Je fixe la porte, attendant patiemment depuis quatre heures que sa silhouette svelte la franchisse. Son bureau m'a toujours été interdit. Aujourd'hui, il m'appartient. En détournant le protocole de Mika, il m'a suffi d'exploiter les failles de la sécurité pour forcer l'entrée.

Désormais, assise à sa place pour la première fois, je ne me sens pas différente. Je me glisse dans la peau de Zelda, m'imprègne de son pouvoir autoritaire. Mais la rancœur me consume. Je réalise un peu tard que je ne peux pas lui ressembler. Je n'ai jamais pu.

Je reste moi, quoi qu'elle fasse.

La voix de Mika me parvient de façon étouffée. Zelda Call pénètre dans la maison, ses talons claquant d'assurance. Je l'entends remonter le couloir et s'immobiliser devant la porte déverrouillée.

J'imagine la surprise sur son visage lisse. Ou ce qui se rapproche le plus de la surprise dans son indifférence calculée. Un sourcil haussé peut-être ?

Le battant se rétracte enfin. Ma mère apparaît, absolument majestueuse dans sa combinaison d'ivoire. Son serre-tête athénien maintient ses cheveux roux en place. Toujours parfaitement dosée. Parfaite. Comme d'habitude, sa prestance m'écrase, mais pour une fois, je ne me laisse pas impressionner.

Un rictus sévère étire ses lèvres quand elle m'aperçoit. À sa place.

—   Que fais-tu ici, Reyna ?

Son ton calme me surprend. Peut-être pense-t-elle que je suis toujours sous l'influence du triRégimol ? Elle dépose ses affaires sur la surface interactive, sans m'adresser un regard, me confinant dans mon insignifiance.

Mes doigts cessent tous mouvements.

—   Je vous attendais.

—   Tu aurais pu m'attendre dans le salon, réplique-t-elle avec ennui. Comment es-tu entrée ?

—   Il semblerait que je ne sois pas aussi stupide que vous le prétendez, Mère.

La Sénatrice stoppe finalement ses mouvements et deux billes froides se jettent sur moi avec la précision d'un sniper. Un violent coup d'œil comme avertissement silencieux.

—   Que t'ai-je déjà dit à propos du sarcasme ?

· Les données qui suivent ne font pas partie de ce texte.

(** C6 (as amended).  Both constructors leave [was_successful] and
    [result_message] unknown.  [execute] on a concrete command, or on a
    composite whose list is not empty and holds only concrete commands and
    such composites, returns and leaves [was_successful] a boolean, set
    together with [result_message].  [execute] on a composite whose list is
    empty returns and leaves both as they were, unknown if they were. *)
Theorem outcome_unknown_then_boolean
    (cls : string) (docstring : option string) (receiver_name : string) (delay : pyval)
    (operation : World -> World * (bool * string))
    (depth : nat) (self : ref) (s : state) :
  grounded depth (objects s) self = true ->
  _was_successful (Command_init cls docstring receiver_name delay operation) = None
  /\ _result_message (Command_init cls docstring receiver_name delay operation) = None
  /\ _was_successful (CompositeCommand_init delay) = None
  /\ _result_message (CompositeCommand_init delay) = None
  /\ (exists (s' : state) (b : bool) (m : string),
        execute (S depth) self s = (s', Return tt)
        /\ _was_successful (objects s' self) = Some b
        /\ _result_message (objects s' self) = Some m)
  /\ (forall (limit : nat) (empty : ref) (s0 : state),
        body (objects s0 empty) = Composite (Some []) ->
        execute (S limit) empty s0 = (s0, Return tt)
        /\ (_was_successful (objects s0 empty) = None ->
            _was_successful (objects (fst (execute (S limit) empty s0)) empty) = None)
        /\ (_result_message (objects s0 empty) = None ->
            _result_message (objects (fst (execute (S limit) empty s0)) empty) = None)).
Proof.
  intros Hg. split; [reflexivity|]. split; [reflexivity|].
  split; [reflexivity|]. split; [reflexivity|]. split.
  - destruct (execute_grounded depth self s Hg) as (s' & E & _ & b & m & Hb & Hm).
    exists s', b, m. auto.
  - intros limit empty s0 Hbody.
    assert (E : execute (S limit) empty s0 = (s0, Return tt)).
    { cbn [execute]. rewrite Hbody. reflexivity. }
    rewrite E. cbn [fst]. auto.
Qed.

(** *** The name of a command *)

Lemma append_nil_r (a : string) : a ++ "" = a.
Proof. induction a as [|c a IH]; cbn; [reflexivity|rewrite IH; reflexivity]. Qed.

Lemma append_assoc (a b c : string) : (a ++ b) ++ c = a ++ (b ++ c).
Proof. induction a as [|x a IH]; cbn; [reflexivity|rewrite IH; reflexivity]. Qed.

Lemma name_loop (d : dict) :
  forall acc : string, fold_left name_step d acc = acc ++ other_fragments d.
Proof.
  unfold other_fragments.
  induction d as [|[key value] d IH]; intros acc; cbn [fold_left filter map join fold_right].
  - symmetry. apply append_nil_r.
  - rewrite IH. unfold name_step, is_delay. cbn [fst].
    destruct (key =? "delay"); cbn [negb map fold_right]; [reflexivity|].
    unfold fragment. cbn [fst snd]. rewrite !append_assoc. reflexivity.
Qed.

(** C7 (as amended).  The name of a command is its class name, then every
    parameter other than [delay] as [ key=value] in the order of the
    dictionary, then [ delay=value] when the delay shows; the delay shows
    exactly when it is a string or greater than zero.  So a delay of zero
    (or below) adds nothing, and a delay of 2.5 ends the name. *)
Theorem command_name_layout (c : command) (delay : pyval) :
  dict_get "delay" (_params c) = Some delay ->
  Command_name c
  = Return (class_name c ++ other_fragments (_params c)
            ++ (if delay_shown delay then " delay=" ++ py_str delay else ""))
  /\ (delay_shown delay = true <->
        (exists text, delay = VStr text) \/ gt_zero delay = true)
  /\ (forall q : Q, gt_zero (VFloat (Finite q)) = true <-> (0 < q)%Q).
Proof.
  intros Hdelay. split; [|split].
  - unfold Command_name. rewrite Hdelay, name_loop. unfold delay_shown.
    destruct (isinstance_str delay); cbn [orb].
    + rewrite append_assoc. reflexivity.
    + destruct (gt_zero delay).
      * rewrite append_assoc. reflexivity.
      * rewrite append_nil_r. reflexivity.
  - unfold delay_shown. destruct delay as [text|f|b]; cbn [isinstance_str orb gt_zero].
    + split; [intros _; left; exists text; reflexivity|reflexivity].
    + split; [intros E; right; exact E|intros [[text E]|E]; [discriminate E|exact E]].
    + split; [intros E; right; exact E|intros [[text E]|E]; [discriminate E|exact E]].
  - intros q. cbn [gt_zero float_gt_zero]. rewrite negb_true_iff.
    split.
    + intros E. apply Qnot_le_lt. intros Hle.
      apply Qle_bool_iff in Hle. congruence.
    + intros Hlt. destruct (Qle_bool q 0) eqn:E; [|reflexivity].
      apply Qle_bool_iff in E. exfalso. exact (Qlt_not_le _ _ Hlt E).
Qed.

End CommandProperties.

(** ** The properties on the example objects *)

(** The scripted handshake only reads. *)
Lemma scripted_reads_only : reads_only.
Proof.
  intros a b s. cbn [check_ack_succ ScriptedDevice]. unfold scripted_check_ack_succ.
  destruct s as [open_ lines [|outcome rest]]; split; reflexivity.
Qed.

(** The scenario of the specification: the composite runs the first and the
    second command, skips the third, and ends with [(False, "overheat")]. *)
Lemma scenario_outcome :
  execute 2 3 scenario = (scenario_end, Return tt)
  /\ _was_successful (objects scenario_end 3) = Some false
  /\ _result_message (objects scenario_end 3) = Some "overheat"
  /\ _was_successful (objects scenario_end 2) = None
  /\ written (ser (world scenario_end)) = [">pidon" ++ newline; ">set T 30.0" ++ newline].
Proof. repeat split; vm_compute; reflexivity. Qed.

(** C1 on the scenario. *)
Lemma composite_mirrors_last_attempted_witness :
  body (objects scenario 3) = Composite (Some [0; 1; 2])
  /\ execute 2 3 scenario = (scenario_end, Return tt)
  /\ exists (before : list ref) (last : ref) (rest : list ref),
       [0; 1; 2] = (before ++ last :: rest)%list
       /\ attempted (execute 1) 3 (before ++ [last])%list scenario scenario_end
       /\ _was_successful (objects scenario_end 3) = _was_successful (objects scenario_end last)
       /\ _result_message (objects scenario_end 3) = _result_message (objects scenario_end last)
       /\ (truthy (_was_successful (objects scenario_end last)) = true -> rest = []).
Proof.
  split; [reflexivity|]. split; [reflexivity|].
  apply (composite_mirrors_last_attempted 1 3 [0; 1; 2] scenario scenario_end).
  - reflexivity.
  - discriminate.
  - reflexivity.
Defined.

Un sinistre ricanement s'élève dans la pièce. Je ne reconnais pas ce gargouillement sec contre mes cordes vocales. Ni ma voix glaciale.

—   Asseyez-vous, Mère. Nous devons discuter.

Ses pupilles s'enflamment et m'entaillent doucement la peau. Elle reste debout.

—   Ton impertinence n'a rien d'amusant, se moque-t-elle sans me prendre au sérieux. Maintenant, sors d'ici. J'ai encore énormément d'affaires à régler.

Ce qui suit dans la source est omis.